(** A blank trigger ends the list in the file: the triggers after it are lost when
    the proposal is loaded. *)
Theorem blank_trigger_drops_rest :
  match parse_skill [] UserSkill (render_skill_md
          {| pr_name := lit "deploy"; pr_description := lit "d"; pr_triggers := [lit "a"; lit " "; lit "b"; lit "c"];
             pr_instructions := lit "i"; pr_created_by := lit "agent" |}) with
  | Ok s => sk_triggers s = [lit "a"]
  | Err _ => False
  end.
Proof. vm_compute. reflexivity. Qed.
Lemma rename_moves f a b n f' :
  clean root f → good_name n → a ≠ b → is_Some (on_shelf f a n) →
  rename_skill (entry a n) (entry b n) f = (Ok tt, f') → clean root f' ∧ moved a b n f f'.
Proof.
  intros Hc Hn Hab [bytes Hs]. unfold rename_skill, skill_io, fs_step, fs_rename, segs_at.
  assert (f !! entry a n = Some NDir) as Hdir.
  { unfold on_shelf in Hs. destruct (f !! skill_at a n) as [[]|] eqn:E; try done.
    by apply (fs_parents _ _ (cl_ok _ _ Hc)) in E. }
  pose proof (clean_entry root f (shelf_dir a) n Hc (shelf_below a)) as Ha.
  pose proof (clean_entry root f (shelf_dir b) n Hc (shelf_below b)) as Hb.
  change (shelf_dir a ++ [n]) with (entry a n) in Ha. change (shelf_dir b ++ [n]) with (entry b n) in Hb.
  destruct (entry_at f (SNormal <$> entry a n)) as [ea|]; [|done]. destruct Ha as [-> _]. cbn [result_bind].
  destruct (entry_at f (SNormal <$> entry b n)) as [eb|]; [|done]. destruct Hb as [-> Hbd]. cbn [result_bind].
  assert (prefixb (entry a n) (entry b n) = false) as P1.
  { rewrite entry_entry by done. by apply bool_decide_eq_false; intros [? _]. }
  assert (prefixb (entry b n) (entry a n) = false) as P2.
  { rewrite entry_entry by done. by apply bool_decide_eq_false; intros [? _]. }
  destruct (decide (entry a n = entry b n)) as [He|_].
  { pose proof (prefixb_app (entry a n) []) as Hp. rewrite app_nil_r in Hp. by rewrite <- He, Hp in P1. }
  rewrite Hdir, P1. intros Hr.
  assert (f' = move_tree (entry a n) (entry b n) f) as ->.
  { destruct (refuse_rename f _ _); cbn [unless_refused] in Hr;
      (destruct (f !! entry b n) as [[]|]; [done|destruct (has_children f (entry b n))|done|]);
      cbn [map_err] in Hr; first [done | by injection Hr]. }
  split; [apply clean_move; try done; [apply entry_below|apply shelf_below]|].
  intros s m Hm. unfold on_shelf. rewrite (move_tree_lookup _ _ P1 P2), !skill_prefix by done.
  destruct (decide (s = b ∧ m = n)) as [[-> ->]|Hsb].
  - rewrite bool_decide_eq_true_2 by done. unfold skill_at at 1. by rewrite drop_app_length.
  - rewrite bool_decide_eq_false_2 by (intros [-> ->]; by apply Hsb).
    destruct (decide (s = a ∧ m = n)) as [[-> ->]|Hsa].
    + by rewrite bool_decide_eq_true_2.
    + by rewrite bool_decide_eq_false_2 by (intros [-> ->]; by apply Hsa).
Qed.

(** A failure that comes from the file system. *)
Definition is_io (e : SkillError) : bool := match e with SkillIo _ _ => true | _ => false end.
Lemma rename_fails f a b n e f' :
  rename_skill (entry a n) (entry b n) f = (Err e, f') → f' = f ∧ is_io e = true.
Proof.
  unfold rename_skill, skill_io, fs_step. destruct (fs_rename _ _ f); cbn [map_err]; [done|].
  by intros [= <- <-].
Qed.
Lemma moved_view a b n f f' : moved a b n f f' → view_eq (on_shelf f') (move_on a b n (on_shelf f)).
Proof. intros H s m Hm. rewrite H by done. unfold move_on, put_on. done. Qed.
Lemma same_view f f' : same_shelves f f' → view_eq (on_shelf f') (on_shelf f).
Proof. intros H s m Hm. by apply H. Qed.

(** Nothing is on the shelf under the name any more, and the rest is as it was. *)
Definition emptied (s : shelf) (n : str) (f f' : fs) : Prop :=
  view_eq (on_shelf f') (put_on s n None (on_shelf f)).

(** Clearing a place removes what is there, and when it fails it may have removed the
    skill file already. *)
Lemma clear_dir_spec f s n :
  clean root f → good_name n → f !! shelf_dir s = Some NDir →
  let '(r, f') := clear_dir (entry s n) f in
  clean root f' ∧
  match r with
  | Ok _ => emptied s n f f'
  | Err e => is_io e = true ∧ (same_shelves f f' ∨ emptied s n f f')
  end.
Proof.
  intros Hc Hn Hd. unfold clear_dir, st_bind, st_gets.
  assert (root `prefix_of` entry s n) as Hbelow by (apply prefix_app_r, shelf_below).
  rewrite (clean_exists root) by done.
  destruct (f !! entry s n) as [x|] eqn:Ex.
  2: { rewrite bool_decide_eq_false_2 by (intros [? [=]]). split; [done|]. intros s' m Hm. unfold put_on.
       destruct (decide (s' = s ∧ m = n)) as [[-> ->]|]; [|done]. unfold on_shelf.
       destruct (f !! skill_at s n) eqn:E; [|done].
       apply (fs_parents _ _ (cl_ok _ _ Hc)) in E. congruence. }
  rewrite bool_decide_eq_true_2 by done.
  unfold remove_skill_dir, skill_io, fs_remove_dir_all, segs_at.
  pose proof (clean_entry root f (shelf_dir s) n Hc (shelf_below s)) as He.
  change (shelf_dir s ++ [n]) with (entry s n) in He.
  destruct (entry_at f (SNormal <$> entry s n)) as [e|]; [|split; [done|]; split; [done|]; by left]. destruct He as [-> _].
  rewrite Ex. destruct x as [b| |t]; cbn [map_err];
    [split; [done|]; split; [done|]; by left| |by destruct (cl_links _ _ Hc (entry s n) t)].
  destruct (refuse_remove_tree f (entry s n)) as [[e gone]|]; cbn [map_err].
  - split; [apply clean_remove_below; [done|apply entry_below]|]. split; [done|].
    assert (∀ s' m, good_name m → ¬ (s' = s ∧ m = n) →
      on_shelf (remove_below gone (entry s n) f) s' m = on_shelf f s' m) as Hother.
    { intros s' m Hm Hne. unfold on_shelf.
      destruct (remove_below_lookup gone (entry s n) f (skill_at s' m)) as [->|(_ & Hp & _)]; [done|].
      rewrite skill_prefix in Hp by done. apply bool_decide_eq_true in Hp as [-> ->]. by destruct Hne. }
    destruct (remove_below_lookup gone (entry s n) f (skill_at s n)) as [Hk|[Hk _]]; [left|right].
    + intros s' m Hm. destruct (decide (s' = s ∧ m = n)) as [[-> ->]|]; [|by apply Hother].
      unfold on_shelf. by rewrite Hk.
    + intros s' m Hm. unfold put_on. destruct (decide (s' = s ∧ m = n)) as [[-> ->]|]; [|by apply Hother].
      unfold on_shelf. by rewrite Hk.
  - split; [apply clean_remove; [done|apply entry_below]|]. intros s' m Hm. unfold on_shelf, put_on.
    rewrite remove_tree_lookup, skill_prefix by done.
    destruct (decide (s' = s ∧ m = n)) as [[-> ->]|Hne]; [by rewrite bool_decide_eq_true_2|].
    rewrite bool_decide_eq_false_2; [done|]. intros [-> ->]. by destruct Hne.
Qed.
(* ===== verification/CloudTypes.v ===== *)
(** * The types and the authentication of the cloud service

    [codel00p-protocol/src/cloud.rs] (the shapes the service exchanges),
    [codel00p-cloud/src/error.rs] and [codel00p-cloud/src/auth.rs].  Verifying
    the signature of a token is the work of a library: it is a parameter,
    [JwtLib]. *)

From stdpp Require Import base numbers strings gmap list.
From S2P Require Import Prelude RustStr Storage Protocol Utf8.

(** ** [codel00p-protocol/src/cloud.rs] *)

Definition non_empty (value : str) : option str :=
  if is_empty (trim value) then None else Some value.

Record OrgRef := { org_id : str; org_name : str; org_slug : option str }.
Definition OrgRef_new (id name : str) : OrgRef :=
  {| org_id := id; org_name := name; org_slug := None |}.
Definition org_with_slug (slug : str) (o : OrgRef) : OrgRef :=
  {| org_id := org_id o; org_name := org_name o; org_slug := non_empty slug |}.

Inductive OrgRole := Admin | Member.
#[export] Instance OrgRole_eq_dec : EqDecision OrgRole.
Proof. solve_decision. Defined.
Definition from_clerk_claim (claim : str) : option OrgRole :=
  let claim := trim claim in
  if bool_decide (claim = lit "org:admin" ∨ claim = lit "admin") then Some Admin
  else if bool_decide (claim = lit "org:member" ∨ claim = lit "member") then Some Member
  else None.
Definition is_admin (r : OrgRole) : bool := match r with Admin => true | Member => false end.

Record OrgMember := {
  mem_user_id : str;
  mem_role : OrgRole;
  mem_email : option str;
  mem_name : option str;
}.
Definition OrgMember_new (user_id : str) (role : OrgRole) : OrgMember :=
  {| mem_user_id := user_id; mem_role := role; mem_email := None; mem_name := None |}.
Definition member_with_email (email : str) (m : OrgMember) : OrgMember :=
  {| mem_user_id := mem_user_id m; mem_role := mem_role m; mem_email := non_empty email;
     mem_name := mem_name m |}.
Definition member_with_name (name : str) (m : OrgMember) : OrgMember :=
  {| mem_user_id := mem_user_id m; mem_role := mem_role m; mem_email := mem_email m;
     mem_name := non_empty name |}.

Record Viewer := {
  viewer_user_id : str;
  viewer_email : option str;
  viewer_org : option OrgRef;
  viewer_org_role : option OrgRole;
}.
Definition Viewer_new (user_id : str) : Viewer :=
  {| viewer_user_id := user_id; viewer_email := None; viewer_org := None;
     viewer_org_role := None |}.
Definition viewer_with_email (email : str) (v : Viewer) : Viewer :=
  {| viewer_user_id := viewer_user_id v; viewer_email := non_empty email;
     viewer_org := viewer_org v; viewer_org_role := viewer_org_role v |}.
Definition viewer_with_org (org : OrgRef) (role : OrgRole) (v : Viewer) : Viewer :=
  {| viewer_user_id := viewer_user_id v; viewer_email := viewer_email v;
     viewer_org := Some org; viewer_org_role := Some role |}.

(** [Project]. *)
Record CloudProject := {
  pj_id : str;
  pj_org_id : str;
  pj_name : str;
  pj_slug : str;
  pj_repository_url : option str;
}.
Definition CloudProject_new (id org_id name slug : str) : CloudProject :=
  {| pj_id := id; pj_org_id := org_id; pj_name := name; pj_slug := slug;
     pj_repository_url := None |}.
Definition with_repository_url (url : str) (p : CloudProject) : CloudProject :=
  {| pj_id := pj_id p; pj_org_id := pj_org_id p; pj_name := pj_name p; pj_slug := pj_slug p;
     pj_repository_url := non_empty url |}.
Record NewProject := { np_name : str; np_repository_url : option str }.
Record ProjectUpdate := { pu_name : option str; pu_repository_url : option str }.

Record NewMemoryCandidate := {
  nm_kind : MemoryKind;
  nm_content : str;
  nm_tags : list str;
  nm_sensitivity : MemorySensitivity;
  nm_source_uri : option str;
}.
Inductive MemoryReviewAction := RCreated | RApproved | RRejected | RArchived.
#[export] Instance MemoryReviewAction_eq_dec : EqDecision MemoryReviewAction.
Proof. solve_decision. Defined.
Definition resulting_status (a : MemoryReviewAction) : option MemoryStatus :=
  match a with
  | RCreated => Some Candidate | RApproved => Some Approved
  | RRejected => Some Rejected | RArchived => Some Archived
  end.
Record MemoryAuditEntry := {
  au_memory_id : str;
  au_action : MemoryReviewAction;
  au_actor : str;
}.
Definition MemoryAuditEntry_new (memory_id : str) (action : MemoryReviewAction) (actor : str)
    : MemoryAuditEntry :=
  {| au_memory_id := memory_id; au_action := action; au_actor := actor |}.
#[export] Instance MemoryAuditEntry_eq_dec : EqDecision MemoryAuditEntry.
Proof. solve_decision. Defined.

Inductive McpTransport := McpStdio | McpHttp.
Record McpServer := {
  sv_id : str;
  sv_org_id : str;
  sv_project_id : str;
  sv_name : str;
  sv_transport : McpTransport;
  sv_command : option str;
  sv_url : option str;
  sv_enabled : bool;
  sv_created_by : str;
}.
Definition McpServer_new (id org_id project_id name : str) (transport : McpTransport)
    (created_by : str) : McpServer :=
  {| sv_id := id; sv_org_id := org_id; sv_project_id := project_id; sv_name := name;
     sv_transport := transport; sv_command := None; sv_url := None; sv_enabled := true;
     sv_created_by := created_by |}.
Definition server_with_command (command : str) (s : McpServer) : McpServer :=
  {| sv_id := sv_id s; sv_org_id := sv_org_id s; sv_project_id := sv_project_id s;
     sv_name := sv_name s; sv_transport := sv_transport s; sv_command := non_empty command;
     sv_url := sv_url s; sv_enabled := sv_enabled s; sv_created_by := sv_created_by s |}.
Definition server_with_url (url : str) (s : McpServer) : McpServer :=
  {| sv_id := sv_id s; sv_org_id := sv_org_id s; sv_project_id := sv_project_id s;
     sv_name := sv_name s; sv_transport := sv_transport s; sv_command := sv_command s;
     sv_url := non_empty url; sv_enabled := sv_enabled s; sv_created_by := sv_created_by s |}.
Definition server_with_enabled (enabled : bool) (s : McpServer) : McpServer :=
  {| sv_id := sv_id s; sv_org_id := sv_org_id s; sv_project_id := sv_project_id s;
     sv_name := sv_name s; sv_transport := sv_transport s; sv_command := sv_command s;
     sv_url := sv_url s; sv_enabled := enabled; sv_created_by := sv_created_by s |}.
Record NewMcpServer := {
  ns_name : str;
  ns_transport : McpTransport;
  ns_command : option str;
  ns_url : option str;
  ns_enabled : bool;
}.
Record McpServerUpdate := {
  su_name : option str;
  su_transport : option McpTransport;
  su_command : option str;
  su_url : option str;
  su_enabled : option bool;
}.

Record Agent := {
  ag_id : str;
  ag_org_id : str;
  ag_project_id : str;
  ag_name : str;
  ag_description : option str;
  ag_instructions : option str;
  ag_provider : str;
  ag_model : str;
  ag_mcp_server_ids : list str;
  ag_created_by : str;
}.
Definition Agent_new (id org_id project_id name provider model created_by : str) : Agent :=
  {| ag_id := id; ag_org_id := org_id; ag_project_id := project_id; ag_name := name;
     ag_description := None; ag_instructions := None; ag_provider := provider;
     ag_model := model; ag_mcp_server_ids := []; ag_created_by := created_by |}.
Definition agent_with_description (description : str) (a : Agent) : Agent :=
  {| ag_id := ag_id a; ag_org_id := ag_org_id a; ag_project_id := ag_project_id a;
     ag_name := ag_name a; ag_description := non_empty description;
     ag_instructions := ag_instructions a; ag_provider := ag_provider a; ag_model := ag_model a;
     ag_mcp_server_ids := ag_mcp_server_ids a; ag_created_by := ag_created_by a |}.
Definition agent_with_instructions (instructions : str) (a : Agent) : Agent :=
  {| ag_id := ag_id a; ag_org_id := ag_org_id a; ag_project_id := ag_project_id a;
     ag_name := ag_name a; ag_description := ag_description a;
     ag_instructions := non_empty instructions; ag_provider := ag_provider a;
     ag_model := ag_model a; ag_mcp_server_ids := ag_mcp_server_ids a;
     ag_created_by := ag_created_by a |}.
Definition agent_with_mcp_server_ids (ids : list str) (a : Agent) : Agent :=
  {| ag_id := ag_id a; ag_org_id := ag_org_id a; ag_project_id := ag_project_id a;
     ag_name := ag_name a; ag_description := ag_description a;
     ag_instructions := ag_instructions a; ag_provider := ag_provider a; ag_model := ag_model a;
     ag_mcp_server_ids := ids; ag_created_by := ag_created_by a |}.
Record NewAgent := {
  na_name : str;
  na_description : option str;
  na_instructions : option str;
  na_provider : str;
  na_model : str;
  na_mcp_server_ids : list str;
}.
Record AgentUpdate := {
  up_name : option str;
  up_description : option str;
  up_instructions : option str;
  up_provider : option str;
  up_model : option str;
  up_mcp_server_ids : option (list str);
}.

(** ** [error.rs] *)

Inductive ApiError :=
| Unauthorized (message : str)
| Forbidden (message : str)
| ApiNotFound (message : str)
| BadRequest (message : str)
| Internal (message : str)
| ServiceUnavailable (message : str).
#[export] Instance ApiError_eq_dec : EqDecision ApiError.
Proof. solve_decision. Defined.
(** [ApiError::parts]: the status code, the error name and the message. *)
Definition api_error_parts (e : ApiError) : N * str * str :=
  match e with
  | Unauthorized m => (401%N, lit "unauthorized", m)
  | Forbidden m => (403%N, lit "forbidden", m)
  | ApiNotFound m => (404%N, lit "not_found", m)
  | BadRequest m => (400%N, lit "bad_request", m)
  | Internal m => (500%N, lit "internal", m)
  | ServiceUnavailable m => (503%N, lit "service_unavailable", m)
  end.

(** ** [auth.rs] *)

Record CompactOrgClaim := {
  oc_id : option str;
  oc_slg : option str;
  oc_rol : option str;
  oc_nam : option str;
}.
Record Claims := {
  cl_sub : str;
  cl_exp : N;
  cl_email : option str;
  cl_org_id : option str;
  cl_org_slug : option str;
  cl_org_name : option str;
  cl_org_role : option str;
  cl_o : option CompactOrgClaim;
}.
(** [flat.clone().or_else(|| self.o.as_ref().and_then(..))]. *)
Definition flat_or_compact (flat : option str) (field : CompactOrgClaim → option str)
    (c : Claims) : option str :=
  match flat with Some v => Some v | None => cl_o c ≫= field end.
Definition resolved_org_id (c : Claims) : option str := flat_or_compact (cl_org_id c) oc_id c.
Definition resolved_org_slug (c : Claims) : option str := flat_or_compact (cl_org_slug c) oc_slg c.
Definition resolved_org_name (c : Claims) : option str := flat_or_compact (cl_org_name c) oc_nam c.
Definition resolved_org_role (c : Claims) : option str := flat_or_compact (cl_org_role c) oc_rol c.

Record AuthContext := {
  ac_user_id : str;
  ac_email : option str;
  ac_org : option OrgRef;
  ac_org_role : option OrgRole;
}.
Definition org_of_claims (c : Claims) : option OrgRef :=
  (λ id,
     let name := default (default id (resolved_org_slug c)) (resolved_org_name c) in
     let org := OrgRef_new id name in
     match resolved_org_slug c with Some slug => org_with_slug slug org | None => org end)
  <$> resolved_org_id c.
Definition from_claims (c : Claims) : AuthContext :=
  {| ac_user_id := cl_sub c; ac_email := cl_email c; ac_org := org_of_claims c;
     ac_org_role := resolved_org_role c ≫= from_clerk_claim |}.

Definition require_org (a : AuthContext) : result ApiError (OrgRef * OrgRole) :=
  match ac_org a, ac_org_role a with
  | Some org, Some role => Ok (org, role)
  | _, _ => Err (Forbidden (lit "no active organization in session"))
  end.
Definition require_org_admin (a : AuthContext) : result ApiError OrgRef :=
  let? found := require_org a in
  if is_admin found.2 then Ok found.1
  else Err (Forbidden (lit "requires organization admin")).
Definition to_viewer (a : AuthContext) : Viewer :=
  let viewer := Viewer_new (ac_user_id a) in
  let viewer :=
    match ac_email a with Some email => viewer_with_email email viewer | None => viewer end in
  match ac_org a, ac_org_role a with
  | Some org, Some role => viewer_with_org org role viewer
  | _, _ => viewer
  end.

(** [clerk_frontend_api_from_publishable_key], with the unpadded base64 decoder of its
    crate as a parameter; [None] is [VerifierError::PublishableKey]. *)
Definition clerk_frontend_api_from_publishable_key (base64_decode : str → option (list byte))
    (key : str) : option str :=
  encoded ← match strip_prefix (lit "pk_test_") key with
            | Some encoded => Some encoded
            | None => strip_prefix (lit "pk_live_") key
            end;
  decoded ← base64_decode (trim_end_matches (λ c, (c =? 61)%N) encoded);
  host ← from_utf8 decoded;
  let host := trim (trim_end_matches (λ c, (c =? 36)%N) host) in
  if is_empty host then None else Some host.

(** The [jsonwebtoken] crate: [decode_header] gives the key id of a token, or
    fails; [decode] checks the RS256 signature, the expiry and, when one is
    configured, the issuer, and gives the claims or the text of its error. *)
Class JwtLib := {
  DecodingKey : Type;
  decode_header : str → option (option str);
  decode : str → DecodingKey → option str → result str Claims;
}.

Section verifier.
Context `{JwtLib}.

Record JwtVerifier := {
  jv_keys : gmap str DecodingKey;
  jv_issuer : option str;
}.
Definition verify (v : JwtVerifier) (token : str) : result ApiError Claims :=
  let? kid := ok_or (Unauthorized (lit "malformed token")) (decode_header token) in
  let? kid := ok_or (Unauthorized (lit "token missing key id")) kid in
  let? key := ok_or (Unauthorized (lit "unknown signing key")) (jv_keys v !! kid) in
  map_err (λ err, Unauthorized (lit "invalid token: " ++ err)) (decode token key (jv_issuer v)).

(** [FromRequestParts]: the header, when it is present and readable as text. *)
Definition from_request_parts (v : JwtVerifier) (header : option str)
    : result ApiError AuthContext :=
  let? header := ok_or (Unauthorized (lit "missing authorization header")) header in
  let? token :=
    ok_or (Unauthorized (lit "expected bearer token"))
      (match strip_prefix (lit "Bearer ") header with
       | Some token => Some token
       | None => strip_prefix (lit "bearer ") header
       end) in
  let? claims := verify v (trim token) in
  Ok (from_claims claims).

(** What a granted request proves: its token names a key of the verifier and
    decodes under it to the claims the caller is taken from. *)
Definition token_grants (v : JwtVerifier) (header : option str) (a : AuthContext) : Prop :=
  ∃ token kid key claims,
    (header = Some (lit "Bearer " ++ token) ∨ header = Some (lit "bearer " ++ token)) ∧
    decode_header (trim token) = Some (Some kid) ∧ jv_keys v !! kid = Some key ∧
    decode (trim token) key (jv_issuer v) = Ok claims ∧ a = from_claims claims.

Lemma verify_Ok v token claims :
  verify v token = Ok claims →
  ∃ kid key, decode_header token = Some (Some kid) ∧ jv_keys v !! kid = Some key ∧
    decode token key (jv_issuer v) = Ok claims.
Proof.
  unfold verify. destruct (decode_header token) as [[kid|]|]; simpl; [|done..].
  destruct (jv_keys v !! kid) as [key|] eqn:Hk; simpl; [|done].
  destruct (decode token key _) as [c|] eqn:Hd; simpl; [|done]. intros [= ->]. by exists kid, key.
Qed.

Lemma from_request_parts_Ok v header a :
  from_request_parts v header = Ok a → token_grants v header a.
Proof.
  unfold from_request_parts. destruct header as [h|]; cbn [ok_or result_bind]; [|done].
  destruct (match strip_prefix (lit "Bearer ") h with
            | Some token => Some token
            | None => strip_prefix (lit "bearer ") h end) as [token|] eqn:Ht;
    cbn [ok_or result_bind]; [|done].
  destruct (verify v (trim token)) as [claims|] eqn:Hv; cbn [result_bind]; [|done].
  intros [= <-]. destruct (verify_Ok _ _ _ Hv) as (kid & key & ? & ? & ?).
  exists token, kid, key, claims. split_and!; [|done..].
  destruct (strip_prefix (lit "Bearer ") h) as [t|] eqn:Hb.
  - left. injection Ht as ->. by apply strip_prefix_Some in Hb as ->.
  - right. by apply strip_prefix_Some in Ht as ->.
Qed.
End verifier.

## What is needed
Search the material above for the word "Forbidden", then copy each line that holds it.

## Task answer
| Forbidden (message : str)
  | Forbidden m => (403%N, lit "forbidden", m)
  | _, _ => Err (Forbidden (lit "no active organization in session"))
  else Err (Forbidden (lit "requires organization admin")).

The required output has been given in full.